Do you fixate on how much sleep you are/aren't getting? While
it's important to get enough sleep, there is far too much
significance placed on the holy grail of 8 hours. Everyone's sleep
requirements are different and it's unhelpful to focus on getting a
set amount. The key is to pay attention to how you feel when you
wake up. If you wake up feeling refreshed after five hours you're
probably getting enough sleep for you.
"I can catch up on lost sleep"
Do you go to bed late and then sleep later in the morning in an
attempt to make up for lost sleep? Or sleep more at weekends and
when you go on holiday? This belief that you can catch up could be
seriously damaging your sleep pattern. While you can catch up to
some extent, you can't fully recover. Get into a good, regular
routine if you want to really reap the healing benefits of sleep,
and beat your sleep problems for good.
"Sleep is what happens when my eyes are closed"

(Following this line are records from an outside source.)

(* ===== verification/CellularQueue.v ===== *)
(** The queue of one direction of the emulated link:
    [CellularQueue::read_packet], [write_packets], [wait_time],
    [pending_output] and what they call (src/frontend/cellular_queue.hh/.cc).

    A packet read from the tunnel device waits in the delay queue until the
    release time the packet-train trace gives it.  It then goes out at once if
    it used a light opportunity and the link is empty, and to the link
    otherwise.  The record [CellularQueue] holds the object's members, those of
    the link and of the trace as the records of their own files. *)
From Stdlib Require Import String.
From S2P Require Import Prelude Ezio Timestamp Packets PacketQueue DroppingQueue LinkQueue DelayTrace PacketHeader FileDescriptor.

(** * State *)

Record CellularQueue (Q : Type) := {
  link : Link Q;
  trace : DelayTrace;
  delay_packet_queue_ : list DelayQueuePacket;
  start_tick_ : bool;
  end_release_time_ : Z;
  packet_log_enabled_ : bool;
  packet_logs_ : list string;
  pkt_counter_ : Z;
}.
Arguments Build_CellularQueue {Q}.
Arguments link {Q}.
Arguments trace {Q}.
Arguments delay_packet_queue_ {Q}.
Arguments start_tick_ {Q}.
Arguments end_release_time_ {Q}.
Arguments packet_log_enabled_ {Q}.
Arguments packet_logs_ {Q}.
Arguments pkt_counter_ {Q}.

#[export] Instance eta_CellularQueue Q : Eta (CellularQueue Q) := fun s =>
  {| link := link s; trace := trace s; delay_packet_queue_ := delay_packet_queue_ s;
     start_tick_ := start_tick_ s; end_release_time_ := end_release_time_ s;
     packet_log_enabled_ := packet_log_enabled_ s; packet_logs_ := packet_logs_ s;
     pkt_counter_ := pkt_counter_ s |}.

(** The members as the constructor leaves them, given the traces it has read
    (see TraceLoader) and its two readings of the clock. *)
Definition cellular_new {Q} (schedule : list Z) (traces : list DelayPDOInstance) (offsets : list Floats.real)
    (long_to_short_timer : Z) (repeat log_enabled : bool) (header : list string) (queue : Q)
    (link_base delay_base : Z) : CellularQueue Q :=
  {| link := {| next_delivery_ := 0; heavy_pdo_schedule_ := schedule; link_base_timestamp_ := link_base;
                packet_queue_ := queue; packet_in_transit_ := QueuedPacket_of [] 0;
                packet_in_transit_bytes_left_ := 0; output_queue_ := []; current_link_queue_size_ := 0;
                repeat_ := repeat; finished_ := false |};
     trace := delay_trace_new traces offsets long_to_short_timer delay_base;
     delay_packet_queue_ := []; start_tick_ := false; end_release_time_ := 0;
     packet_log_enabled_ := log_enabled; packet_logs_ := header; pkt_counter_ := 0 |}.

(** * Operations *)

(** Lines of the packet log: fields separated by tabs. *)
Definition log_line (fields : list string) : string :=
  match fields with
  | [] => ""
  | x :: l => fold_left (fun s y => s +:+ tab +:+ y) l x
  end.

Definition write_log {Q} (fields : list string) (s : CellularQueue Q) : CellularQueue Q :=
  if packet_log_enabled_ s then s <| packet_logs_ := packet_logs_ s ++ [log_line fields] |> else s.

Section Operations.
Context {W Q F : Type} {clock : Clock W} {apq : AbstractPacketQueue W Q} {sink : PacketSink F}.
Implicit Types s : CellularQueue Q.

(** The clock is read only when the queue is not empty. *)
Definition get_next_from_delay_queue s (w : W) : outcome (DelayQueuePacket * CellularQueue Q * W) :=
  match delay_packet_queue_ s with
  | [] => Ok (DelayQueuePacket_of [] 0, s, w)
  | ret :: rest =>
      let* (now, w) := timestamp w in
      if d_release_time ret <=? now
      then Ok (ret, s <| delay_packet_queue_ := rest |>, w)
      else Ok (DelayQueuePacket_of [] 0, s, w)
  end.

(** [int x = now - y] of two 64-bit times. *)
Definition time_difference (now y : Z) : Z := i32 (u64 (now - y)).

(** The loop of [write_packets_from_link_queue] over the output queue [o]. *)
Fixpoint write_output (o : list QueuedPacket) (now : Z) s (fd : F) : outcome (CellularQueue Q * F) :=
  match o with
  | [] => Ok (s, fd)
  | packet :: rest =>
      let* fd := fd_write (contents packet) fd in
      let s := s <| link := (link s) <| output_queue_ := rest |> |> in
      guard* 0 <? current_link_queue_size_ (link s) else AssertFail "current_link_queue_size_ > 0" in
      let s := s <| link := (link s) <| current_link_queue_size_ := u32 (current_link_queue_size_ (link s) - 1) |> |> in
      let s := write_log [print_nonneg (sequence_number packet); ip_port_info packet;
                          print_nonneg (initial_arrival_time packet); print_nonneg now;
                          print_int (time_difference now (initial_arrival_time packet)); "false"%string;
                          print_int (time_difference now (arrival_time packet))] s in
      write_output rest now s fd
  end.

Definition write_packets_from_link_queue s (w : W) (fd : F) : outcome (CellularQueue Q * W * F) :=
  let* (now, w) := timestamp w in
  let* (s, fd) := write_output (output_queue_ (link s)) now s fd in
  Ok (s, w, fd).

(** One turn of the loop of [write_packets]: a packet whose release time has
    come goes to the endpoint or to the link. *)
Definition forward_packet (now : Z) (next_packet : DelayQueuePacket) s (w : W) (fd : F) :
    outcome (CellularQueue Q * W * F) :=
  if d_is_bypass_link_queue next_packet && (current_link_queue_size_ (link s) =? 0) then
    let* fd := fd_write (d_contents next_packet) fd in
    let s := write_log [print_nonneg (d_sequence_number next_packet); d_ip_port_info next_packet;
                        print_nonneg (d_arrival_time next_packet); print_nonneg now;
                        print_int (time_difference now (d_arrival_time next_packet)); "true"%string; "0"%string] s in
    Ok (s, w, fd)
  else
    let* (l, w) := put_packet_to_link_queue now next_packet (link s) w in
    Ok (s <| link := l |>, w, fd).

Fixpoint forward_loop (fuel : nat) (now : Z) (next_packet : DelayQueuePacket) s (w : W) (fd : F) :
    outcome (CellularQueue Q * W * F) :=
  if len (d_contents next_packet) =? 0 then Ok (s, w, fd) else
  match fuel with
  | O => Err Diverges
  | S fuel =>
      let* (s, w, fd) := forward_packet now next_packet s w fd in
      let* (next_packet, s, w) := get_next_from_delay_queue s w in
      forward_loop fuel now next_packet s w fd
  end.

Definition write_packets s (w : W) (fd : F) : outcome (CellularQueue Q * W * F) :=
  (* Move packets from delay_queue to link_queue *)
  let* (next_packet, s, w) := get_next_from_delay_queue s w in
  let* (now, w) := timestamp w in
  let* (s, w, fd) := forward_loop (S (List.length (delay_packet_queue_ s))) now next_packet s w fd in
  (* Write out packets from link_queue into fd (if any) *)
  write_packets_from_link_queue s w fd.

Definition wait_time_delay_queue s (w : W) : outcome (Z * W) :=
  match delay_packet_queue_ s with
  | [] => Ok (2 ^ 16 - 1, w)
  | top :: _ =>
      let* (now, w) := timestamp w in
      if d_release_time top <=? now then Ok (0, w)
      else Ok (u32 (u64 (d_release_time top - now)), w)
  end.

Definition wait_time s (w : W) : outcome (Z * CellularQueue Q * W) :=
  let* (wait_time_delay, w) := wait_time_delay_queue s w in
  let* (wait_time_link, l, w) := wait_time_link_queue (link s) w in
  Ok (Z.min wait_time_delay wait_time_link, s <| link := l |>, w).

Definition pending_output s (w : W) : outcome (bool * W) :=
  match output_queue_ (link s) with
  | _ :: _ => Ok (true, w)
  | [] => let* (t, w) := wait_time_delay_queue s w in Ok (t <=? 0, w)
  end.

Definition finished s : bool := finished_ (link s).

(** The trace is started by the first packet. *)
Definition start_traces (now : Z) s : CellularQueue Q :=
  if start_tick_ s then s
  else s <| start_tick_ := true |>
         <| link := (link s) <| link_base_timestamp_ := now |> |>
         <| trace := (trace s) <| delay_base_timestamp_ := now |> |>.

(** Apply the latency offset if it does not put the packet before the last one,
    and never release a packet before it; the second result is the bypass
    flag. *)
Definition ordered_release (release_time offset end_release_time : Z) (bypass : bool) : Z * bool :=
  let release_time := if end_release_time <=? u64 (release_time + offset) then u64 (release_time + offset) else release_time in
  if release_time <? end_release_time then (end_release_time, false) else (release_time, bypass).

Definition read_packet (c : bytes) s (w : W) : outcome (CellularQueue Q * W) :=
  if len c <? 20 (* sizeof(struct iphdr) *) then Err (ThrowPointer "Packet is too small!")
  else if PACKET_SIZE <? len c then
    Err (ThrowPointer ("Packet size (" +:+ print_nonneg (len c) +:+ ")  exceeds the maximum allowed ("
                       +:+ print_nonneg PACKET_SIZE +:+ ")"))
  else
    let* (now, w) := timestamp w in
    let* ip_port_info := get_pkt_header_info c in
    let s := start_traces now s in
    (* Packet release time from base delay + light PDOs *)
    let* (release_time, t) := get_pkt_release_time now c (trace s) in
    let* offset := latency_offset (u32 (len c)) t in
    let (release_time, bypass) := ordered_release release_time offset (end_release_time_ s) (bypass_link_pdo_ t) in
    let s := s <| trace := t <| bypass_link_pdo_ := bypass |> |> in
    guard* end_release_time_ s <=? release_time else AssertFail "release_time >= end_release_time_" in
    let s := s <| end_release_time_ := release_time |> in
    let delay_ms := u64 (release_time - now) in
    let s := s <| delay_packet_queue_ :=
      emplace (DelayQueuePacket_make c ip_port_info now (pkt_counter_ s) release_time bypass) (delay_packet_queue_ s) |> in
    let* s :=
      if packet_log_enabled_ s then
        let* info := get_pkt_header_info c in
        Ok (write_log [print_nonneg (pkt_counter_ s); print_nonneg now; info; print_nonneg (len c);
                       print_nonneg delay_ms; if bypass then "true"%string else "false"%string] s)
      else Ok s in
    Ok (s <| pkt_counter_ := u64 (pkt_counter_ s + 1) |>, w).

End Operations.

(** * What becomes of the packets *)

(** [flow l k]: the packets [l] come from the packets [k].  A queue that drops
    nothing keeps them all, in order; another keeps a subsequence.
    [flow_count] relates the numbers of packets accordingly. *)
Class FlowRelation := {
  flow : list bytes -> list bytes -> Prop;
  flow_count : Z -> Z -> Prop;
  flow_refl l : flow l l;
  flow_trans l k m : flow l k -> flow k m -> flow l m;
  flow_app l l' k k' : flow l l' -> flow k k' -> flow (l ++ k) (l' ++ k');
  flow_len l k : flow l k -> flow_count (len l) (len k);
  flow_count_trans a b c : flow_count a b -> flow_count b c -> flow_count a c;
  flow_count_shift a b c : flow_count a b -> flow_count (a + c) (b + c);
  flow_count_le a b : flow_count a b -> a <= b;
}.

(** What a queue makes of the packets it is given. *)
Class FlowingQueue (W Q : Type) `{FifoPacketQueue W Q} (fl : FlowRelation) :=
  enqueue_flows q w p q' w' : queue_wf q -> room_for (packets q) p -> enqueue p q w = Ok (q', w') ->
    flow (map contents (packets q')) (map contents (packets q) ++ [contents p]).

Definition lossless_flow : FlowRelation.
Proof.
  refine {| flow := eq; flow_count := eq |}; intros; subst; try done; try lia.
Defined.

Definition dropping_flow : FlowRelation.
Proof.
  refine {| flow := fun l k => l `sublist_of` k; flow_count := Z.le |}; intros; try lia; try done.
  - by etrans.
  - by apply sublist_app.
  - by apply sublist_len.
Defined.

Lemma lossless_flows {W Q} `{LosslessPacketQueue W Q} : FlowingQueue W Q lossless_flow.
Proof. intros q w p q' w' Hwf Hr E. simpl. rewrite (enqueue_lossless q w p q' w') by done. by rewrite map_app. Qed.

Lemma fifo_flows {W Q} `{FifoPacketQueue W Q} : FlowingQueue W Q dropping_flow.
Proof.
  intros q w p q' w' Hwf Hr E. simpl. destruct (enqueue_spec q w p Hwf Hr) as (q'' & E' & _ & Hs).
  rewrite E in E'. simplify_eq. apply (sublist_map contents) in Hs. by rewrite map_app in Hs.
Qed.

(** The contents of the packets inside the queue, in the order in which they
    will leave. *)
Definition in_flight {W Q} `{FifoPacketQueue W Q} (s : CellularQueue Q) : list bytes :=
  map contents (link_packets (link s)) ++ map d_contents (delay_packet_queue_ s).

How many times have you sat in a meeting with your eyes open,
but glazed over, and been completely oblivious to what's being
said? Or read a book before bed and then re-read exactly the same
pages the next night? This is actually an early sleep state known
as a hypnagogic trance, a vital relaxation state that allows you to
consolidate information, learn, and refresh your memory, enabling
you to stay sharp and focussed. You might not realise but by
slipping into this trance-like state during the day you could be
affecting your ability to fall asleep at night.
"Insomnia runs in my family or my sleep problem can't be
You're not alone if you believe that you are somehow carrying a
'bad' gene that's stopping you from sleeping. But no such gene
exists. It might be hard to hear but you need stop wearing your
sleep problems like a badge of honour and believing they're
unsolvable. Everyone can improve the way they sleep. When you start
becoming more aware of your sleep, you'll start to see how any
sleep issues are probably due to bad habits that have been passed
down through generations, rather than faulty genetics.